The response should contain every record, reproduced exactly.
Provided data START
(** [strings.Replace(s, old, new, 1)] for a non-empty [old]. *)
Fixpoint replace_first (old new s : gostr) : gostr :=
  if has_prefix old s then new ++ drop (length old) s
  else match s with [] => [] | c :: s' => c :: replace_first old new s' end.

(** [rebuildDirectoryChildrenLocked]: the first loop empties every directory's entries, the
    second enters every path in its parent. *)
Definition reset_children (m : MemoryFS) : gmap loc memoryNode :=
  foldr (fun e h =>
    match h !! e.2 with
    | Some n => if mode_IsDir (n_mode n) then <[e.2 := set_children (Some ∅) n]> h else h
    | None => h
    end) (heap m) (map_to_list (nodes m)).

Definition enter_child (ns : gmap gostr loc) (e : gostr * loc) (h : gmap loc memoryNode)
  : gmap loc memoryNode :=
  if decide (e.1 = root_path) then h
  else match ns !! parentDir e.1 with
  | None => h
  | Some pl =>
      match h !! pl with
      | None => h
      | Some pn =>
          if mode_IsDir (n_mode pn)
          then <[pl := set_children (({[path_Base e.1]} ∪.) <$> n_children pn) pn]> h else h
      end
  end.

Definition rebuildDirectoryChildrenLocked : M unit :=
  modify (fun m =>
    set_heap (foldr (enter_child (nodes m)) (reset_children m) (map_to_list (nodes m))) m).

(** The move of [Rename]: the entries of the subtree, renamed, over the entries outside it. *)
Definition move_nodes (oldAbs newAbs : gostr) (ns : gmap gostr loc) : gmap gostr loc :=
  let toMove := filter (fun e => in_subtree oldAbs e.1) ns in
  let rest := filter (fun e => ¬ in_subtree oldAbs e.1) ns in
  list_to_map (map (fun e => (replace_first oldAbs newAbs e.1, e.2)) (map_to_list toMove)) ∪ rest.

Definition Rename (oldName newName : gostr) : M unit :=
  m ← get;
  r ← resolve_existing oldName false;
  match r with
  | Err err => throw_path "rename" (Resolve (cwd m) oldName) err
  | Ok (oldAbs, _) =>
      if decide (oldAbs = root_path) then throw_path "rename" oldAbs (ESent ErrPermission)
      else
        '(newAbs, node) ←
          match resolvePathLocked m newName false true with
          | Ok (newAbs, node) => mret (newAbs, node)
          | Err err =>
              match (if implicitParents m && errors_Is err ErrNotExist
                     then resolveCreatePathLocked m (Resolve (cwd m) newName) 0
                     else Err err) with
              | Ok newAbs => mret (newAbs, None)
              | Err err =>
                  throw_path "rename" (Resolve (cwd m) newName) (createParentError err)
              end
          end;
        if decide (node ≠ None) then throw_path "rename" newAbs (ESent ErrExist)
        else if isDescendantPath newAbs oldAbs then throw_path "rename" newAbs (ESent ErrInvalid)
        else
          ensureParentLocked now "rename" newAbs;;
          del_child (parentDir oldAbs) (path_Base oldAbs);;
          modify (fun m => set_nodes (move_nodes oldAbs newAbs (nodes m)) m);;
          add_child (parentDir newAbs) (path_Base newAbs);;
          rebuildDirectoryChildrenLocked
  end.

Definition Chdir (name : gostr) : M unit :=
  m ← get;
  r ← resolve_existing name true;
  match r with
  | Err err => throw_path "chdir" (Resolve (cwd m) name) err
  | Ok (abs, l) =>
      node ← load l;
      if negb (mode_IsDir (n_mode node)) then throw_path "chdir" abs (ESent ErrInvalid)
      else modify (set_cwd abs)
  end.

Definition Getwd (m : MemoryFS) : gostr := cwd m.
End operations.
(** The target of [Symlink] and [Link]: a clean path whose existing ancestors are no symlinks. *)
Definition create_target (op : string) (name : gostr) (m : MemoryFS) : M gostr :=
  let requested := Resolve (cwd m) name in
  match resolvePathLocked m name false true with
  | Ok (abs, Some _) => throw_path op abs (ESent ErrExist)
  | Ok (abs, None) => mret abs
  | Err err =>
      if errors_Is err ErrNotExist then
        match resolveCreatePathLocked m (parentDir requested) 0 with
        | Err parentErr => throw_path op requested parentErr
        | Ok parentAbs => mret (Resolve parentAbs (path_Base requested))
        end
      else throw_path op requested err
  end.

Lemma cwd_resolve m name : wf m → ∃ rs, valid_comps rs ∧ Resolve (cwd m) name = render rs.
Proof.
  intros Hwf. pose proof (wf_cwd m Hwf) as Hc.
  pose proof (Resolve_clean_abs (cwd m) name Hc) as (rs&?&?). eauto.
Qed.

Lemma wp_create_target op name m : wf m →
  wp (create_target op name m) m (fun abs m' => m' = m ∧
    ((∃ cs c, valid_comps (cs ++ [c]) ∧ abs = render (cs ++ [c]) ∧ nolink m cs) ∨
     is_Some (nodes m !! abs))).
Proof.
  intros Hwf. unfold create_target, resolvePathLocked, resolveAbsLocked, resolveCreatePathLocked.
  pose proof (resolveAbs_hops_spec (S maxSymlinkDepth - 0) m (Resolve (cwd m) name) false true Hwf) as Hr.
  destruct (resolveAbs_hops _ _ _ _ _) as [[p [l|]]|e]; simpl in Hr.
  - by apply wp_throw_path.
  - destruct Hr as (_&Hno&cs&c&Hv&->&Hd). apply wp_ret. split; [done|]. left. exists cs, c.
    split_and!; [done..|]. apply nolink_dir; [done| |done]. by apply valid_comps_snoc in Hv as [? _].
  - case_match; [|by apply wp_throw_path].
    destruct (cwd_resolve m name Hwf) as (rs&Hrs&->).
    pose proof (resolveCreate_hops_spec (S maxSymlinkDepth - 0) m (parentDir (render rs)) Hwf) as Hp.
    destruct (resolveCreate_hops _ _ _) as [pa|e']; simpl in Hp; [|by apply wp_throw_path].
    destruct Hp as (ps&Hps&->&Hnl). apply wp_ret. split; [done|].
    destruct rs as [|b rs _] using rev_ind.
    + right. rewrite Resolve_abs by done. by apply root_bound.
    + left. rewrite Resolve_base by done. apply valid_comps_snoc in Hrs as [_ Hb].
      exists ps, b. split_and!; [by apply valid_comps_snoc|done|done].
Qed.

Lemma bind_assoc_M {A B C} (c : M A) (f : A → M B) (g : B → M C) m :
  ((c ≫= f) ≫= g) m = (c ≫= (fun a => f a ≫= g)) m.
Proof. unfold mbind, M_bind. by destruct (c m) as [[a|e] m']. Qed.

Lemma Symlink_safe target linkName : safe (Symlink now target linkName).
Proof.
  intros m Hwf. unfold Symlink. apply wp_bind, wp_get.
  change (wp (abs ← create_target "symlink" linkName m;
    if decide (is_Some (nodes m !! abs)) then throw_path "symlink" abs (ESent ErrExist)
    else ensureParentLocked now "symlink" abs;;
      id ← newNodeIDLocked;
      l ← alloc (MkNode id (N.lor ModeSymlink 511) [] None None 0 false target None now now
                   DefaultOwnerUID DefaultOwnerGID);
      attach abs l) m (fun _ => wf)).
  apply wp_bind. eapply wp_mono; [by apply wp_create_target|].
  intros abs m' [-> Habs]. case_decide as Hb; [by apply wp_throw_path|].
  destruct Habs as [(cs&c&Hv&->&Hnl)|?]; [|done]. apply eq_None_not_Some in Hb.
  apply (wp_make now "symlink" cs c (fun id => MkNode id (N.lor ModeSymlink 511) [] None None 0
    false target None now now DefaultOwnerUID DefaultOwnerGID)); [done..| | |].
  - intros id. by apply node_ok_file.
  - done.
  - done.
Qed.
Provided data END
Result >>
(** [strings.Replace(s, old, new, 1)] for a non-empty [old]. *)
Fixpoint replace_first (old new s : gostr) : gostr :=
  if has_prefix old s then new ++ drop (length old) s
  else match s with [] => [] | c :: s' => c :: replace_first old new s' end.

(** [rebuildDirectoryChildrenLocked]: the first loop empties every directory's entries, the
    second enters every path in its parent. *)
Definition reset_children (m : MemoryFS) : gmap loc memoryNode :=
  foldr (fun e h =>
    match h !! e.2 with
    | Some n => if mode_IsDir (n_mode n) then <[e.2 := set_children (Some ∅) n]> h else h
    | None => h
    end) (heap m) (map_to_list (nodes m)).

Definition enter_child (ns : gmap gostr loc) (e : gostr * loc) (h : gmap loc memoryNode)
  : gmap loc memoryNode :=
  if decide (e.1 = root_path) then h
  else match ns !! parentDir e.1 with
  | None => h
  | Some pl =>
      match h !! pl with
      | None => h
      | Some pn =>
          if mode_IsDir (n_mode pn)
          then <[pl := set_children (({[path_Base e.1]} ∪.) <$> n_children pn) pn]> h else h
      end
  end.

Definition rebuildDirectoryChildrenLocked : M unit :=
  modify (fun m =>
    set_heap (foldr (enter_child (nodes m)) (reset_children m) (map_to_list (nodes m))) m).

(** The move of [Rename]: the entries of the subtree, renamed, over the entries outside it. *)
Definition move_nodes (oldAbs newAbs : gostr) (ns : gmap gostr loc) : gmap gostr loc :=
  let toMove := filter (fun e => in_subtree oldAbs e.1) ns in
  let rest := filter (fun e => ¬ in_subtree oldAbs e.1) ns in
  list_to_map (map (fun e => (replace_first oldAbs newAbs e.1, e.2)) (map_to_list toMove)) ∪ rest.

Definition Rename (oldName newName : gostr) : M unit :=
  m ← get;
  r ← resolve_existing oldName false;
  match r with
  | Err err => throw_path "rename" (Resolve (cwd m) oldName) err
  | Ok (oldAbs, _) =>
      if decide (oldAbs = root_path) then throw_path "rename" oldAbs (ESent ErrPermission)
      else
        '(newAbs, node) ←
          match resolvePathLocked m newName false true with
          | Ok (newAbs, node) => mret (newAbs, node)
          | Err err =>
              match (if implicitParents m && errors_Is err ErrNotExist
                     then resolveCreatePathLocked m (Resolve (cwd m) newName) 0
                     else Err err) with
              | Ok newAbs => mret (newAbs, None)
              | Err err =>
                  throw_path "rename" (Resolve (cwd m) newName) (createParentError err)
              end
          end;
        if decide (node ≠ None) then throw_path "rename" newAbs (ESent ErrExist)
        else if isDescendantPath newAbs oldAbs then throw_path "rename" newAbs (ESent ErrInvalid)
        else
          ensureParentLocked now "rename" newAbs;;
          del_child (parentDir oldAbs) (path_Base oldAbs);;
          modify (fun m => set_nodes (move_nodes oldAbs newAbs (nodes m)) m);;
          add_child (parentDir newAbs) (path_Base newAbs);;
          rebuildDirectoryChildrenLocked
  end.

Definition Chdir (name : gostr) : M unit :=
  m ← get;
  r ← resolve_existing name true;
  match r with
  | Err err => throw_path "chdir" (Resolve (cwd m) name) err
  | Ok (abs, l) =>
      node ← load l;
      if negb (mode_IsDir (n_mode node)) then throw_path "chdir" abs (ESent ErrInvalid)
      else modify (set_cwd abs)
  end.

Definition Getwd (m : MemoryFS) : gostr := cwd m.
End operations.
(** The target of [Symlink] and [Link]: a clean path whose existing ancestors are no symlinks. *)
Definition create_target (op : string) (name : gostr) (m : MemoryFS) : M gostr :=
  let requested := Resolve (cwd m) name in
  match resolvePathLocked m name false true with
  | Ok (abs, Some _) => throw_path op abs (ESent ErrExist)
  | Ok (abs, None) => mret abs
  | Err err =>
      if errors_Is err ErrNotExist then
        match resolveCreatePathLocked m (parentDir requested) 0 with
        | Err parentErr => throw_path op requested parentErr
        | Ok parentAbs => mret (Resolve parentAbs (path_Base requested))
        end
      else throw_path op requested err
  end.

Lemma cwd_resolve m name : wf m → ∃ rs, valid_comps rs ∧ Resolve (cwd m) name = render rs.
Proof.
  intros Hwf. pose proof (wf_cwd m Hwf) as Hc.
  pose proof (Resolve_clean_abs (cwd m) name Hc) as (rs&?&?). eauto.
Qed.

Lemma wp_create_target op name m : wf m →
  wp (create_target op name m) m (fun abs m' => m' = m ∧
    ((∃ cs c, valid_comps (cs ++ [c]) ∧ abs = render (cs ++ [c]) ∧ nolink m cs) ∨
     is_Some (nodes m !! abs))).
Proof.
  intros Hwf. unfold create_target, resolvePathLocked, resolveAbsLocked, resolveCreatePathLocked.
  pose proof (resolveAbs_hops_spec (S maxSymlinkDepth - 0) m (Resolve (cwd m) name) false true Hwf) as Hr.
  destruct (resolveAbs_hops _ _ _ _ _) as [[p [l|]]|e]; simpl in Hr.
  - by apply wp_throw_path.
  - destruct Hr as (_&Hno&cs&c&Hv&->&Hd). apply wp_ret. split; [done|]. left. exists cs, c.
    split_and!; [done..|]. apply nolink_dir; [done| |done]. by apply valid_comps_snoc in Hv as [? _].
  - case_match; [|by apply wp_throw_path].
    destruct (cwd_resolve m name Hwf) as (rs&Hrs&->).
    pose proof (resolveCreate_hops_spec (S maxSymlinkDepth - 0) m (parentDir (render rs)) Hwf) as Hp.
    destruct (resolveCreate_hops _ _ _) as [pa|e']; simpl in Hp; [|by apply wp_throw_path].
    destruct Hp as (ps&Hps&->&Hnl). apply wp_ret. split; [done|].
    destruct rs as [|b rs _] using rev_ind.
    + right. rewrite Resolve_abs by done. by apply root_bound.
    + left. rewrite Resolve_base by done. apply valid_comps_snoc in Hrs as [_ Hb].
      exists ps, b. split_and!; [by apply valid_comps_snoc|done|done].
Qed.

Lemma bind_assoc_M {A B C} (c : M A) (f : A → M B) (g : B → M C) m :
  ((c ≫= f) ≫= g) m = (c ≫= (fun a => f a ≫= g)) m.
Proof. unfold mbind, M_bind. by destruct (c m) as [[a|e] m']. Qed.

Lemma Symlink_safe target linkName : safe (Symlink now target linkName).
Proof.
  intros m Hwf. unfold Symlink. apply wp_bind, wp_get.
  change (wp (abs ← create_target "symlink" linkName m;
    if decide (is_Some (nodes m !! abs)) then throw_path "symlink" abs (ESent ErrExist)
    else ensureParentLocked now "symlink" abs;;
      id ← newNodeIDLocked;
      l ← alloc (MkNode id (N.lor ModeSymlink 511) [] None None 0 false target None now now
                   DefaultOwnerUID DefaultOwnerGID);
      attach abs l) m (fun _ => wf)).
  apply wp_bind. eapply wp_mono; [by apply wp_create_target|].
  intros abs m' [-> Habs]. case_decide as Hb; [by apply wp_throw_path|].
  destruct Habs as [(cs&c&Hv&->&Hnl)|?]; [|done]. apply eq_None_not_Some in Hb.
  apply (wp_make now "symlink" cs c (fun id => MkNode id (N.lor ModeSymlink 511) [] None None 0
    false target None now now DefaultOwnerUID DefaultOwnerGID)); [done..| | |].
  - intros id. by apply node_ok_file.
  - done.
  - done.
Qed.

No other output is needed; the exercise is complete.